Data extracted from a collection
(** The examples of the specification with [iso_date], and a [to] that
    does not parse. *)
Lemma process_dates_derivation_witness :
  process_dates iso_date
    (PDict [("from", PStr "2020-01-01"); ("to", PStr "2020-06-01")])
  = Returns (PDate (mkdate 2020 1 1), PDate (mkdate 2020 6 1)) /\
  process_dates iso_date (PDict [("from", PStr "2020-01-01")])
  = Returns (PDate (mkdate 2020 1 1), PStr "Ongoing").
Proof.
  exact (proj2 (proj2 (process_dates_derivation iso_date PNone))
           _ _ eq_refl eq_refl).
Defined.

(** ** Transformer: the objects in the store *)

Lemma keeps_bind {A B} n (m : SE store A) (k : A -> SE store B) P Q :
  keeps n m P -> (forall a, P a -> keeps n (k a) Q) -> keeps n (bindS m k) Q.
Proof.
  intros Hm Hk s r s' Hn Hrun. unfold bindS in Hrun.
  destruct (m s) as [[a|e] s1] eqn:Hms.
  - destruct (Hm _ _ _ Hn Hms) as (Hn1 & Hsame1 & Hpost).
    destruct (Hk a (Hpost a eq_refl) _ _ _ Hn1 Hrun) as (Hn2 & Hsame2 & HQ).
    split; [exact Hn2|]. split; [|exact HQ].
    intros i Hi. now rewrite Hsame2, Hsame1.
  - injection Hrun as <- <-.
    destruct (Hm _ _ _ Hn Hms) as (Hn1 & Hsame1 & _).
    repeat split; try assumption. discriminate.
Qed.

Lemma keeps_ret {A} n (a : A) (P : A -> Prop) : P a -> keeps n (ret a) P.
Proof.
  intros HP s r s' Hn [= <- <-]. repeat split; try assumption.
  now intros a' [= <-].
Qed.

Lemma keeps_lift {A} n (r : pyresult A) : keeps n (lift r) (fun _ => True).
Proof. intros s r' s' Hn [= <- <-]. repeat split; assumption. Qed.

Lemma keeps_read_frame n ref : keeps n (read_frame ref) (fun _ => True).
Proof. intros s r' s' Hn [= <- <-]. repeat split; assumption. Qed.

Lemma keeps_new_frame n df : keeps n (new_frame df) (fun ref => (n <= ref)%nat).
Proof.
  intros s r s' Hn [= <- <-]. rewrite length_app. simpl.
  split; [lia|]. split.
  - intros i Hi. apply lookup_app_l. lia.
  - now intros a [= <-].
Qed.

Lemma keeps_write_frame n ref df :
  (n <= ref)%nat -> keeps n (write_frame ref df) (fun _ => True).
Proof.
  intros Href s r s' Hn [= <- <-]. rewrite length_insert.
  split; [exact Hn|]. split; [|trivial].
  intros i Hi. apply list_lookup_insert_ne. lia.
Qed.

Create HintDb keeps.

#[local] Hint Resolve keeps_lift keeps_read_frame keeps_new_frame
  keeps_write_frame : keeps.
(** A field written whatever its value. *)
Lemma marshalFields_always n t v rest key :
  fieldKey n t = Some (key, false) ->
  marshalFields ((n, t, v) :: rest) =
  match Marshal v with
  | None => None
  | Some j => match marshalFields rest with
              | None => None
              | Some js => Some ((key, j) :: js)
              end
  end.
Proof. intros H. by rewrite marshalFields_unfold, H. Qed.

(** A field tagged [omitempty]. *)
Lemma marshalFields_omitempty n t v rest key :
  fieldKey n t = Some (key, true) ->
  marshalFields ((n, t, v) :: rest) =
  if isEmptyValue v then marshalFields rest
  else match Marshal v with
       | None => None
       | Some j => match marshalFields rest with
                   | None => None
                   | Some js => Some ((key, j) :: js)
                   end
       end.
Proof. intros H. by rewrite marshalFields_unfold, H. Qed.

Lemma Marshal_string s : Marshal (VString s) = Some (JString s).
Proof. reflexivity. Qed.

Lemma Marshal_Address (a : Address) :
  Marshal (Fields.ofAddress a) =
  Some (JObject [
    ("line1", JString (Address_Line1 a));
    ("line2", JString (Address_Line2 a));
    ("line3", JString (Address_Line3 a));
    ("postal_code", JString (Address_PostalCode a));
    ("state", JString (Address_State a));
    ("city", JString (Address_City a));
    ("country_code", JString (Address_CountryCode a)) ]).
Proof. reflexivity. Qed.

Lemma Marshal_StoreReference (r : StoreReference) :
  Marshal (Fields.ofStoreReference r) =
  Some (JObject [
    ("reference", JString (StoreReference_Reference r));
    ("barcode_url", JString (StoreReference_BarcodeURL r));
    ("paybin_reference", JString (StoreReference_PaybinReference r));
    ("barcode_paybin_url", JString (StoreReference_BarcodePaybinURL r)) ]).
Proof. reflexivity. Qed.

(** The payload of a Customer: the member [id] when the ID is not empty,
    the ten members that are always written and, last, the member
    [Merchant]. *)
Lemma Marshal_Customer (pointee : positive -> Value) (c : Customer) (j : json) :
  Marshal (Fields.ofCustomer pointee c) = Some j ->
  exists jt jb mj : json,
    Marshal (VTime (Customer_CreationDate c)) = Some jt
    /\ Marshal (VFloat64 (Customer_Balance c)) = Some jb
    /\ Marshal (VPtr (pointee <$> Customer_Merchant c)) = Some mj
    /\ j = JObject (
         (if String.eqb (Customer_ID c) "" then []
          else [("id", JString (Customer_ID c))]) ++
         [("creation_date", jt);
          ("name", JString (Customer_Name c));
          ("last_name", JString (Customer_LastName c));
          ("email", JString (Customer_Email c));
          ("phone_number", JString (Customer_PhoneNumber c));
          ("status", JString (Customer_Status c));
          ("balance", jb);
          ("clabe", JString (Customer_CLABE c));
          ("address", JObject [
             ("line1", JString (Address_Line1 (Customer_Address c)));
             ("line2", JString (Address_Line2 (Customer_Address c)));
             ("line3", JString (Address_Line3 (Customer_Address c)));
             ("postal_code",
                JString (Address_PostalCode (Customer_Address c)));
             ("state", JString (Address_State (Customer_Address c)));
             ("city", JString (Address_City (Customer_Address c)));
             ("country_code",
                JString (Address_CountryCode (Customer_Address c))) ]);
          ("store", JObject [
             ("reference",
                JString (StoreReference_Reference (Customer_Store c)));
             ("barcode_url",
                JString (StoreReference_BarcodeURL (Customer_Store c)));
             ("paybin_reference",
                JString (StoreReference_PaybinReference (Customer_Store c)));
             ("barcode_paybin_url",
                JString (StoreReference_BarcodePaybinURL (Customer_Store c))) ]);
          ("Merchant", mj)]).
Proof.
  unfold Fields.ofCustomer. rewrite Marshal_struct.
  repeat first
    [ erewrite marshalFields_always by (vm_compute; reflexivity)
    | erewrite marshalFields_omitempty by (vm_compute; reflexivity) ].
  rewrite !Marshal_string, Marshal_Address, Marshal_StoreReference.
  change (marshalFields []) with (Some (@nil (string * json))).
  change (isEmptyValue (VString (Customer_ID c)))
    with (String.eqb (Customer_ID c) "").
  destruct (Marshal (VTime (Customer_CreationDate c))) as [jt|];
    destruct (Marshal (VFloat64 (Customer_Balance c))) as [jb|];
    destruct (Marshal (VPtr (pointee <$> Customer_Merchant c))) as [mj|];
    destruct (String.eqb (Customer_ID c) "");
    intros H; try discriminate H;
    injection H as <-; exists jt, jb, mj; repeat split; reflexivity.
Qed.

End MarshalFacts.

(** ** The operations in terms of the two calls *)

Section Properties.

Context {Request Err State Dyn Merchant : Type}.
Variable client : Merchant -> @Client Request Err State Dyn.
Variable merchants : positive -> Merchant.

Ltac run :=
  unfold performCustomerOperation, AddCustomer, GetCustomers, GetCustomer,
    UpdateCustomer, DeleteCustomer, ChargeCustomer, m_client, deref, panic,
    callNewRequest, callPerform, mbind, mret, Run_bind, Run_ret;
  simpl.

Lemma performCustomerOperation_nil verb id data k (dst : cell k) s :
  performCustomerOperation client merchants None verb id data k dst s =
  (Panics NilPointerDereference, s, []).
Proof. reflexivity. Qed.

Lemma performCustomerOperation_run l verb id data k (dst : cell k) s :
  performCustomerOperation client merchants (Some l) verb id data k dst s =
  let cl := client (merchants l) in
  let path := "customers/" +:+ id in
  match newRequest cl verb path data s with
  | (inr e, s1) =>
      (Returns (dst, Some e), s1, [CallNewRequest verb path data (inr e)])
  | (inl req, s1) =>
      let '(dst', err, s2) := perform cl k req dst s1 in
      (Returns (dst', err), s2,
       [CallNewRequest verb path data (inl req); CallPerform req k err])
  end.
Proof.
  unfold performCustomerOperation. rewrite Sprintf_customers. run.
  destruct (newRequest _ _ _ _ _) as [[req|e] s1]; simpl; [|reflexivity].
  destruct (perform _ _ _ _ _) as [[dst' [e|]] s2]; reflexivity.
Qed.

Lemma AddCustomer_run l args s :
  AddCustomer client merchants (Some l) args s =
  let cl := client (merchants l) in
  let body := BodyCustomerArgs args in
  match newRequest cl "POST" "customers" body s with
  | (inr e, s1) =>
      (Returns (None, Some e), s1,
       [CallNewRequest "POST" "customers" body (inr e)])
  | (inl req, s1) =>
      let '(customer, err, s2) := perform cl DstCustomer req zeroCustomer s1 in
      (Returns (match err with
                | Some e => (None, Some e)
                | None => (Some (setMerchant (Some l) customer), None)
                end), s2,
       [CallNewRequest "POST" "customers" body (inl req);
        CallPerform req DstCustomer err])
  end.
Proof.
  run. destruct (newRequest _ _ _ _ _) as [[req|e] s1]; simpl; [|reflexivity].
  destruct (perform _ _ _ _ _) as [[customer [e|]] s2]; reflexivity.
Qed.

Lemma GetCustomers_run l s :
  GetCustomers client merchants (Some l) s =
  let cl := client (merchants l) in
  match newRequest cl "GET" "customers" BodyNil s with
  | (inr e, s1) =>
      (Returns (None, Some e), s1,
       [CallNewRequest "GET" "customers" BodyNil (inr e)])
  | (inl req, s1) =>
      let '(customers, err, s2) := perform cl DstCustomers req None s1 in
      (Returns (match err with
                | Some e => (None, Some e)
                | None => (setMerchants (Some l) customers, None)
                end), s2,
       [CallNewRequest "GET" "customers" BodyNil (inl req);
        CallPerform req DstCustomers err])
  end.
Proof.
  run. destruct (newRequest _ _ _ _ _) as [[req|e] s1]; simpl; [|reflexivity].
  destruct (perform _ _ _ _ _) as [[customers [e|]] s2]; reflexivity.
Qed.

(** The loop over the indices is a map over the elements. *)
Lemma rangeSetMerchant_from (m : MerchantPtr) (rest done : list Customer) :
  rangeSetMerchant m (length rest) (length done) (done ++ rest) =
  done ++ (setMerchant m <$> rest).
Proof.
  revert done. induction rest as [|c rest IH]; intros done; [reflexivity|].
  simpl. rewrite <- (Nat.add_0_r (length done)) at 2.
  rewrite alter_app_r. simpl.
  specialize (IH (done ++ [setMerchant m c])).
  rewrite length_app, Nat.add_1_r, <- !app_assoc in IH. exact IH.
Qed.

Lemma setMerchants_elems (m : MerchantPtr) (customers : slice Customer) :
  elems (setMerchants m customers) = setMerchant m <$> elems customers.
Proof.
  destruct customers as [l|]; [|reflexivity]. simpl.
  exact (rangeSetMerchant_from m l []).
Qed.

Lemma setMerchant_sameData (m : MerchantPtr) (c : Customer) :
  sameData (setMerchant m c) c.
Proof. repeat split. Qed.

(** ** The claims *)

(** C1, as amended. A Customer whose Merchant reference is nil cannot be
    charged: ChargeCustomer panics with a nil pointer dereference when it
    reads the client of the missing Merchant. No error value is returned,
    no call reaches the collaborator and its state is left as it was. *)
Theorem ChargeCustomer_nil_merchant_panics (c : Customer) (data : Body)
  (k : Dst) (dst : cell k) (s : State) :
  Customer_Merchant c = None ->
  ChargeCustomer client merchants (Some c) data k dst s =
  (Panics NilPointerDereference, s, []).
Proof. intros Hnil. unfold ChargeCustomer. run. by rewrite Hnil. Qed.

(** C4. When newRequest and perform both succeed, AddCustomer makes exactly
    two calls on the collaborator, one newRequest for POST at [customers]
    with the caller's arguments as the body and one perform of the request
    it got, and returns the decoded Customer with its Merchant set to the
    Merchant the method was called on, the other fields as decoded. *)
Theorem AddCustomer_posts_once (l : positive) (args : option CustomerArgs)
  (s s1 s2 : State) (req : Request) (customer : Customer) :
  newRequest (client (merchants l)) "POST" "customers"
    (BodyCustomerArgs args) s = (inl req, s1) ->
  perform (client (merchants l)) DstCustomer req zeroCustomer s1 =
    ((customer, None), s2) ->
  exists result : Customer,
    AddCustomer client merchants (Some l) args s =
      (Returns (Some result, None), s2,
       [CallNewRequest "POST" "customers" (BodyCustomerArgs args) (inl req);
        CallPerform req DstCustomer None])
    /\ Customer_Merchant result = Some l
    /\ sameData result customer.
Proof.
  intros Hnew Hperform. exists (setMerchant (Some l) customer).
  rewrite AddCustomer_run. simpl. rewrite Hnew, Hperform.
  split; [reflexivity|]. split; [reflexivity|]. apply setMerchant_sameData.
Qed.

# Exercise instructions
Which lines of the records above contain the word "that"? Report each one in full.

# Result
(** The examples of the specification with [iso_date], and a [to] that
    the ten members that are always written and, last, the member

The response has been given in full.